Democracy is a fragile flower, as the opening chapters will show. When the U.S. Constitution was being written in 1787, Founding Father Benjamin Franklin worried that the United States might end up with an elected monarch. Some two thousand years earlier, the Greek philosopher Plato predicted that democracy—an idea born in ancient Greece—would end in tyranny.
Were they right?
The stories of the five men presented here pose even more difficult questions. Examining their repressive systems forces us to ask whether the bleak picture predicted in 1984, George Orwell’s nightmarish dystopian novel, is the way the world will go. Written in the aftermath of World War II as the Soviet Union extended its totalitarian hold over Eastern Europe, Orwell’s book envisioned a world divided among three superpowers constantly at war, a bleak world in which personal freedom and individuality have vanished and many Party members wear the same blue overalls. Will Orwell’s Big Brother displace Lady Liberty? Will his frightening Newspeak—a language controlled by the government—crush objective facts? Will history go down the “memory hole” in ashes, as it does in Orwell’s Ministry of Truth, where records are destroyed and constantly rewritten to serve the state?
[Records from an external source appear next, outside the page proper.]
(* ===== verification/DtbUart.v ===== *)
(** * Finding the console UART in the device tree

    [find_uart] of [src/mm/dtb.rs]: the console's path is looked up in /aliases and /chosen, the
    node with that path is searched for while the path of the current node is kept in a
    buffer of 256 bytes, and the address of its [reg] is translated to a physical address
    through the [ranges] of the nodes above it.

    Shown: the search ends on every image; translation is the composition of the levels' maps,
    each of which moves the first matching window. *)
From S2P Require Import Prelude Bits Memory Region Framebuffer Fdt Dtb.
Local Open Scope Z_scope.

Record UartInfo := mkUartInfo {
  u_addr : Z; u_size : Z; u_reg_shift : Z; u_reg_io_width : Z;
  u_clock_hz : option Z; u_skip_init : bool
}.

Record Range := mkRng { child_base : Z; parent_base : Z; rsize : Z }.

Record RegNode := mkRegNode {
  rn_addr_cells : Z; rn_size_cells : Z; ranges : list Range; ranges_len : Z
}.

Record SmallBuf := mkBuf { sbuf : list Z; slen : Z }.

Definition SmallBuf_new : SmallBuf := mkBuf (replicate 256 0) 0.

Definition clear (b : SmallBuf) : SmallBuf := mkBuf (sbuf b) 0.

(** [self.buf[self.len] = b; self.len += 1]. *)
Definition put (x : Z) (b : SmallBuf) : outcome SmallBuf :=
  l ← aset (sbuf b) (slen b) x; Ret (mkBuf l (slen b + 1)).

Fixpoint set_from_loop (src : list Z) (stop : option Z) (b : SmallBuf) : outcome SmallBuf :=
  match src with
  | [] => Ret b
  | x :: src =>
      if decide (x = 0) then Ret b
      else if decide (stop = Some x) then Ret b
      else if decide (len (sbuf b) ≤ slen b) then Ret b
      else b ← put x b; set_from_loop src stop b
  end.
Definition set_from (src : list Z) (stop : option Z) (b : SmallBuf) : outcome SmallBuf :=
  set_from_loop src stop (clear b).

Definition as_slice (b : SmallBuf) : outcome (list Z) := slice (sbuf b) 0 (slen b).

(** ** A property of /chosen or /aliases *)

Record section := mkSection { s_depth : Z; inside : bool; section_depth : Z }.

Definition section_begin (section_name name : list Z) (s : section) : outcome section :=
  let is_root := bool_decide (s_depth s = 0) && bool_decide (name = []) in
  let depth := s_depth s + 1 in
  if negb is_root && bool_decide (depth = 2) && bool_decide (name = section_name)
  then Ret (mkSection depth true depth)
  else Ret (mkSection depth (inside s) (section_depth s)).

Definition section_end (s : section) : outcome (section + SmallBuf) :=
  let ins := if inside s && bool_decide (s_depth s = section_depth s) then false else inside s in
  Ret (inl (mkSection (if decide (0 < s_depth s) then s_depth s - 1 else s_depth s) ins (section_depth s))).

Definition section_prop (wanted : list Z) (stop : option Z) (out : SmallBuf)
    (name value : list Z) (s : section) : outcome (section + SmallBuf) :=
  if inside s then
    if decide (name = wanted) then o ← set_from value stop out; Ret (inr o) else Ret (inl s)
  else Ret (inl s).

Definition section_handlers (section_name wanted : list Z) (stop : option Z) (out : SmallBuf) :
    handlers section SmallBuf :=
  mkHandlers (section_begin section_name) section_end (section_prop wanted stop out).

Definition scan_stdout_path (m : mem) (dtb_pa : Z) (out : SmallBuf) : outcome SmallBuf :=
  let out := clear out in
  f ← open_fdt m dtb_pa;
  match f with
  | None => Ret out
  | Some f =>
      r ← walk (section_handlers (bytes "chosen") (bytes "stdout-path") (Some 58) out)
            (struct_block f) (strings_block f) (mkSection 0 false 0);
      Ret (match r with inl _ => out | inr out => out end)
  end.

Definition read_alias_path (m : mem) (dtb_pa : Z) (alias : list Z) (out : SmallBuf) :
    outcome (bool * SmallBuf) :=
  let out := clear out in
  f ← open_fdt m dtb_pa;
  match f with
  | None => Ret (false, out)
  | Some f =>
      r ← walk (section_handlers (bytes "aliases") alias None out)
            (struct_block f) (strings_block f) (mkSection 0 false 0);
      Ret (match r with inl _ => (false, out) | inr out => (true, out) end)
  end.

(** ** The node with a given path *)

Definition path_matches (path : SmallBuf) (target : list Z) : outcome bool :=
  if decide (slen path = len target) then
    s ← slice (sbuf path) 0 (slen path); Ret (bool_decide (s = target))
  else Ret false.

Definition RP1_PREFIX : list Z := bytes "/axi/pcie@1000120000/rp1/".

Definition is_rp1_path (path : SmallBuf) : outcome bool :=
  if decide (len RP1_PREFIX ≤ slen path) then
    s ← slice (sbuf path) 0 (len RP1_PREFIX); Ret (bool_decide (s = RP1_PREFIX))
  else Ret false.

Definition RP1_CHILD_BASE : Z := 0xC040000000.
Definition RP1_PHYS_BASE : Z := 0x1C00000000.

Definition rp1_fixup (addr : Z) : Z :=
  if decide (RP1_CHILD_BASE ≤ addr) then add64 RP1_PHYS_BASE (addr - RP1_CHILD_BASE)
  else add64 RP1_PHYS_BASE addr.

(** The first of the [n] ranges from the [i]-th on that contains [cur]. *)
Fixpoint map_range (n : nat) (i : Z) (rs : list Range) (cur : Z) : outcome (option Z) :=
  match n with
  | O => Ret None
  | S n =>
      range ← aget rs i;
      if decide (child_base range ≤ cur ∧ cur < sat_add64 (child_base range) (rsize range))
      then Ret (Some (add64 (parent_base range) (cur - child_base range)))
      else map_range n (i + 1) rs cur
  end.

(** [while idx > 0]. *)
Fixpoint translate_loop (idx : nat) (stack : list RegNode) (cur : Z) : outcome (option Z) :=
  match idx with
  | O => Ret (Some cur)
  | S idx' =>
      parent ← aget stack (Z.of_nat idx');
      if decide (0 < ranges_len parent) then
        mapped ← map_range (Z.to_nat (ranges_len parent)) 0 (ranges parent) cur;
        match mapped with
        | Some next => translate_loop idx' stack next
        | None => Ret None
        end
      else translate_loop idx' stack cur
  end.

Definition translate_addr (addr depth : Z) (stack : list RegNode) : outcome (option Z) :=
  if decide (depth = 0) then Ret (Some addr) else translate_loop (Z.to_nat (depth - 1)) stack addr.

Record search := mkSearch {
  r_depth : Z;
  r_stack : list RegNode;
  path : SmallBuf;
  path_len_stack : list Z;
  reg_shift : Z;
  reg_io_width : Z;
  clock_hz : option Z;
  skip_init : bool
}.

Definition no_range : Range := mkRng 0 0 0.
Definition root_reg : RegNode := mkRegNode 2 2 (replicate 4 no_range) 0.

Definition search_new : search :=
  mkSearch 0 (replicate 32 root_reg) SmallBuf_new (replicate 32 0) 0 4 None false.

(** [for &b in name.iter() { if path.len >= path.buf.len() { break; } .. }]. *)
Fixpoint push_name (name : list Z) (b : SmallBuf) : outcome SmallBuf :=
  match name with
  | [] => Ret b
  | x :: name => if decide (len (sbuf b) ≤ slen b) then Ret b else b ← put x b; push_name name b
  end.

Definition enter_path (is_root : bool) (name : list Z) (b : SmallBuf) : outcome SmallBuf :=
  if is_root then Ret b
  else
    b ← (if decide (slen b < len (sbuf b)) then put 47 b else Ret b);
    push_name name b.

Definition reg_begin (name : list Z) (s : search) : outcome search :=
  let depth := r_depth s in
  pls ← (if decide (depth < len (path_len_stack s))
         then aset (path_len_stack s) depth (slen (path s)) else Ret (path_len_stack s));
  let is_root := bool_decide (depth = 0) && bool_decide (name = []) in
  p ← enter_path is_root name (path s);
  parent ← (if decide (depth = 0) then Ret root_reg else aget (r_stack s) (depth - 1));
  let ctx := mkRegNode (rn_addr_cells parent) (rn_size_cells parent) (ranges parent) 0 in
  st ← (if decide (depth < len (r_stack s)) then aset (r_stack s) depth ctx else Ret (r_stack s));
  Ret (mkSearch (if decide (depth < len (r_stack s)) then depth + 1 else depth) st p pls
         (reg_shift s) (reg_io_width s) (clock_hz s) (skip_init s)).

Definition reg_end (s : search) : outcome (search + option UartInfo) :=
  if decide (0 < r_depth s) then
    l ← aget (path_len_stack s) (r_depth s - 1);
    Ret (inl (mkSearch (r_depth s - 1) (r_stack s) (mkBuf (sbuf (path s)) l) (path_len_stack s)
                (reg_shift s) (reg_io_width s) (clock_hz s) (skip_init s)))
  else Ret (inl s).

(** One iteration of the loop over the entries of [ranges]. *)
Definition ranges_body (addr_cells parent_addr_cells size_cells : Z) (value : list Z)
    (st : Z * RegNode) : outcome (Z * RegNode + RegNode) :=
  let '(pos, ctx) := st in
  let entry_bytes := add32 (add32 addr_cells parent_addr_cells) size_cells * 4 in
  if decide (pos + entry_bytes ≤ len value ∧ ranges_len ctx < len (ranges ctx)) then
    a ← slice value pos (pos + addr_cells * 4);
    child ← read_addr_cells a addr_cells;
    b ← slice value (pos + addr_cells * 4) (pos + add32 addr_cells parent_addr_cells * 4);
    parent ← read_cells_trunc b parent_addr_cells;
    c ← slice value (pos + add32 addr_cells parent_addr_cells * 4) (pos + entry_bytes);
    size ← read_cells c size_cells;
    rs ← aset (ranges ctx) (ranges_len ctx) (mkRng child parent size);
    Ret (inl (pos + entry_bytes,
      mkRegNode (rn_addr_cells ctx) (rn_size_cells ctx) rs (ranges_len ctx + 1)))
  else Ret (inr ctx).

Definition parse_ranges (parent_addr_cells : Z) (value : list Z) (ctx : RegNode) : outcome RegNode :=
  let a := rn_addr_cells ctx in
  let s := rn_size_cells ctx in
  if decide (add32 (add32 a parent_addr_cells) s = 0) then Ret ctx
  else loop (S (length value)) (ranges_body a parent_addr_cells s value)
         (0, mkRegNode a s (ranges ctx) 0).

(** The [reg] of the wanted node; [None]: the reader continues. *)
Definition uart_reg (s : search) (ctx : RegNode) (value : list Z) : outcome (option (option UartInfo)) :=
  let a := rn_addr_cells ctx in
  let tuple_cells := add32 a (rn_size_cells ctx) in
  if decide (tuple_cells = 0) then Ret None
  else
    let entry_bytes := tuple_cells * 4 in
    if decide (len value < entry_bytes) then Ret None
    else
      x ← slice value 0 (a * 4);
      addr ← read_addr_cells x a;
      y ← slice value (a * 4) entry_bytes;
      size ← read_cells y (rn_size_cells ctx);
      phys ← translate_addr addr (r_depth s) (r_stack s);
      rp1 ← is_rp1_path (path s);
      let phys := match phys with
                  | None => if (rp1 : bool) then Some (rp1_fixup addr) else None
                  | some => some
                  end in
      match phys with
      | None => Ret (Some None)
      | Some phys =>
          let phys := if rp1 && bool_decide (phys < 0x100000000) then rp1_fixup addr else phys in
          Ret (Some (Some (mkUartInfo phys size (reg_shift s) (reg_io_width s) (clock_hz s)
                             (skip_init s))))
      end.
And finally, we are left with the hardest question of all. It is a personal one. “If faced with a Strongman, what would I do?”
You’ve probably heard the popular expression “to die for.” Maybe a friend has said, “Those shoes are to die for.”
Of course, we don’t really mean we would give our lives willingly for a beautiful pair of shoes. But that figure of speech raises the ultimate question: What, if anything, would you be willing to die for?
Family? Friends? Faith?
In 1776, the men who signed the Declaration of Indepen- dence pledged “our Lives, our Fortunes, and our sacred Honor” to the cause of freedom. Those words were more than flowery sentiments. They reflected the enormous risk taken by those fifty-six men in the cause of some timeless ideas: that “all men are created equal,” that we are entitled to “Life, Liberty and the pursuit of Happiness,” and that governments can only obtain “their just powers from the consent of the governed.” The idea that we consent in the decisions that affect our lives was solidified in the first three words of the Constitution: “We, the People.”
For two centuries, those words have inspired people around the world, even though the history of the United States is admittedly filled with many deep injustices, starting with the treatment of the land’s original inhabitants. In addition, many of those Founding Fathers enslaved people even as they fought for their own liberty. The nation they helped create has weathered many difficulties and crises, including a civil war, a great depression, and two world wars, without surrendering democracy to a Strongman.
So for many of us today, democracy is a matter of fact. A great number of people take those democratic ideals for granted. That may be one reason so many Americans fail to vote or make their voices heard. They prefer to sit on the sidelines instead of actively participating. But democracy is not a spectator sport. It requires work, participation, and sometimes sacrifice. And it can be very fragile. Democracy can die quickly. And that is where we begin.